(** Reading a byte: the next byte of the file, and the end of the file at the last *)
Lemma read_byte_run fuel c image x bytes c' : read_channel c -> reading c image (x :: bytes) c' ->
  exists c'', vdrive_iec_read fuel c' = Some ((status_of bytes, Some x), c'') /\ read_on c image bytes c''.
Proof.
  intros Hc (v & b & p & n & lr & -> & Hfd & Hpend).
  pose proof (pending_first _ _ _ _ _ _ Hpend) as Hx. destruct Hpend as (Hb & Hp & Hcase).
  rewrite read_mode by done. destruct Hcase as [(Hn & Hpn & Hbytes)|[(Hn & Hpn & Hbytes)|(-> & t & s & more & l & Ht & Hs & Hfile & Hbytes)]].
  - by apply read_last_run.
  - by apply read_behind_run.
  - rewrite (drop_byte b p x Hx) in Hbytes by lia. injection Hbytes as ->. by apply (read_full_run _ _ _ _ _ _ _ _ Hc Hfd Hb Hp Hx t s more l).
Qed.

(** [n] reads, with their answers *)
Fixpoint read_all (fuel n : nat) : ST channel_t (list (Z * option Z)) :=
  match n with
  | O => mret []
  | S n => let! r := vdrive_iec_read fuel in let! rs := read_all fuel n in mret (r :: rs)
  end.

(** The bytes of a file, the last with the end of the file *)
Fixpoint answers (bytes : mem) : list (Z * option Z) :=
  match bytes with
  | [] => []
  | x :: bytes => (status_of bytes, Some x) :: answers bytes
  end.
(* ===== verification/RelSpec.v ===== *)
(** * Specification of relative files

    On an open relative file any sequence of positionings, reads and writes of its records
    behaves as on an array of bytes cut into records of one length, and closing the file
    leaves the array in the data blocks of the disk. What fails: records of more than 127
    bytes, which the search for the end of the next record reads behind the buffer; a sector
    that cannot be read, at which the filling of a record never ends. *)

From S2P Require Import Prelude Geometry Image VDrive Bam BamSpec BamAlloc AllocSpec Cbmdos Partition Directory DirSpec ScratchSpec Channel RelFile ChannelSpec.
Import Bam BamSpec BamAlloc Directory Channel RelFile ChannelSpec.

Module RelSpec.

(** ** The abstract file *)

(** The bytes of the file, the current record and the place in it; [written] from the first
    byte written to a record until the record is left, [beyond] behind the last record. *)
Record session := Session {
  bytes : Z -> Z;
  current : Z;
  pos : Z;
  written : bool;
  beyond : bool
}.

Inductive op :=
| Position (lo hi p : Z)
| Write (x : Z)
| Read
| Listen.

Section abstract.
Variables (len max : Z).

(** The last byte of a record that is not zero, -1 if there is none *)
Fixpoint last_used (f : Z -> Z) (n : nat) : Z :=
  match n with
  | O => -1
  | S m => if f (Z.of_nat m) =? 0 then last_used f m else Z.of_nat m
  end.
Definition record_end (f : Z -> Z) (r : Z) : Z := last_used (fun i => f (r * len + i)) (Z.to_nat len).

(** The rest of a record that was begun is zero. *)
Definition padded (s : session) : Z -> Z := fun i =>
  if written s && (current s * len + pos s <=? i) && (i <? (current s + 1) * len) then 0 else bytes s i.

(** The next record *)
Definition step_record (f : Z -> Z) (r : Z) : session := Session f (r + 1) 0 false (max <=? r + 1).

(** [None]: the file would grow, or the read depends on the bytes of other records *)
Definition step (o : op) (s : session) : option (Z * option Z * session) :=
  match o with
  | Position lo hi p =>
      let p := if p =? 0 then 0 else p - 1 in
      let n := lo + 256 * hi in
      let r := if n =? 0 then 0 else n - 1 in
      if len <=? p then Some (CBMDOS_IPE_OVERFLOW, None, s)
      else if max <=? r then
        if written s then None
        else Some (CBMDOS_IPE_NO_RECORD, None, Session (bytes s) r (pos s) false true)
      else Some (CBMDOS_IPE_OK, None, Session (padded s) r p false false)
  | Write x =>
      if beyond s then None
      else if pos s <? len then
        Some (SERIAL_OK, None, Session (fun i => if i =? current s * len + pos s then x else bytes s i)
                (current s) (pos s + 1) true false)
      else Some (SERIAL_OK, None, s)
  | Read =>
      if beyond s then Some (SERIAL_EOF, Some 0x0d, s)
      else
        let e := Z.max 0 (record_end (bytes s) (current s)) in
        if written s || (e <? pos s) then None
        else
          let x := bytes s (current s * len + pos s) in
          if pos s =? e then Some (SERIAL_EOF, Some x, step_record (bytes s) (current s))
          else Some (SERIAL_OK, Some x, Session (bytes s) (current s) (pos s + 1) false false)
  | Listen =>
      if written s then Some (0, None, step_record (padded s) (current s)) else Some (0, None, s)
  end.

Fixpoint steps (l : list op) (s : session) : option (list (Z * option Z) * session) :=
  match l with
  | [] => Some ([], s)
  | o :: l => '(a, s) ← step o s; '(rest, s) ← steps l s; Some (a :: rest, s)
  end.
End abstract.

(** The arguments are bytes. *)
Definition op_ok (o : op) : Prop :=
  match o with
  | Position lo hi p => 0 <= lo < 256 /\ 0 <= hi < 256 /\ 0 <= p
  | Write x => 0 <= x < 256
  | Read | Listen => True
  end.

(** The same operations on a channel *)
Definition run `{Platform} (fuel : nat) (o : op) : ST channel_t (Z * option Z) :=
  match o with
  | Position lo hi p => let! status := vdrive_rel_position fuel lo hi p in mret (status, None)
  | Write x => let! status := vdrive_rel_write fuel x in mret (status, None)
  | Read => vdrive_rel_read
  | Listen => vdrive_rel_listen fuel;; mret (0, None)
  end.
Fixpoint run_all `{Platform} (fuel : nat) (l : list op) : ST channel_t (list (Z * option Z)) :=
  match l with
  | [] => mret []
  | o :: l => let! a := run fuel o in let! rest := run_all fuel l in mret (a :: rest)
  end.

Section relative.
Context {platform : Platform}.

(** ** Single accesses *)

Definition buf (c : channel_t) : mem := lbuffer (clist c).

Lemma load_run c : place c = Heap -> load_buffer c = Some (buf c, c).
Proof. intros Hh. unfold load_buffer, bindST, state, lift. by rewrite Hh. Qed.

Lemma get_run c i x : place c = Heap -> getb (buf c) i = Some x -> get_buffer i c = Some (x, c).
Proof. intros Hh Hx. unfold get_buffer. rewrite (bind_run _ _ _ _ _ (load_run c Hh)). unfold lift. by rewrite Hx. Qed.

Lemma put_cell_run c i x : place c = Heap -> 0 <= i < mlen (buf c) ->
  put_buffer i x c = Some (tt, set_buffer (<[Z.to_nat i := u8 x]> (buf c)) c).
Proof.
  intros Hh Hi. unfold put_buffer. rewrite (bind_run _ _ _ _ _ (load_run c Hh)).
  unfold bindST, lift. rewrite putb_eq by done. unfold store_buffer, update. by rewrite Hh.
Qed.

Lemma slot_run c e i x : slot c = A_slot e -> getb e i = Some x -> get_slot i c = Some (x, c).
Proof. intros Hs Hx. unfold get_slot, bindST, state, lift. by rewrite Hs, Hx. Qed.

Lemma side_run c m i x : side_sector (crel c) = Some m -> getb m i = Some x -> get_side i c = Some (x, c).
Proof. intros Hs Hx. unfold get_side, get_block, bindST, state, lift. rewrite Hs. cbn. by rewrite Hx. Qed.

Lemma read_buffer_eq c image t s b : place c = Heap -> good (drive c) image -> mlen (buf c) = 256 ->
  has image t s b ->
  read_buffer t s c = Some (0, set_buffer b (set_drive (set_image_mode 0 (drive c)) c)).
Proof.
  intros Hh [_ Hfd] Hb Hhas. unfold read_buffer. rewrite (bind_run _ _ _ _ _ (load_run c Hh)).
  rewrite (bind_run _ _ _ _ _ (on_cdrive_run _ c _ _ (read_run _ _ _ _ _ (buf c) Hfd Hhas Hb))).
  unfold mbind, ST_bind, bindST, store_buffer, update. change (place (set_drive _ c)) with (place c). by rewrite Hh.
Qed.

§

__WORK TO BE COMPLETED__: Whenever the string "written" occurs in a line of the entries above, copy that line.

__ANSWER FOR THE TASK__:
(** The bytes of the file, the current record and the place in it; [written] from the first
    byte written to a record until the record is left, [beyond] behind the last record. *)
  written : bool;
  if written s && (current s * len + pos s <=? i) && (i <? (current s + 1) * len) then 0 else bytes s i.
        if written s then None
        if written s || (e <? pos s) then None
      if written s then Some (0, None, step_record (padded s) (current s)) else Some (0, None, s)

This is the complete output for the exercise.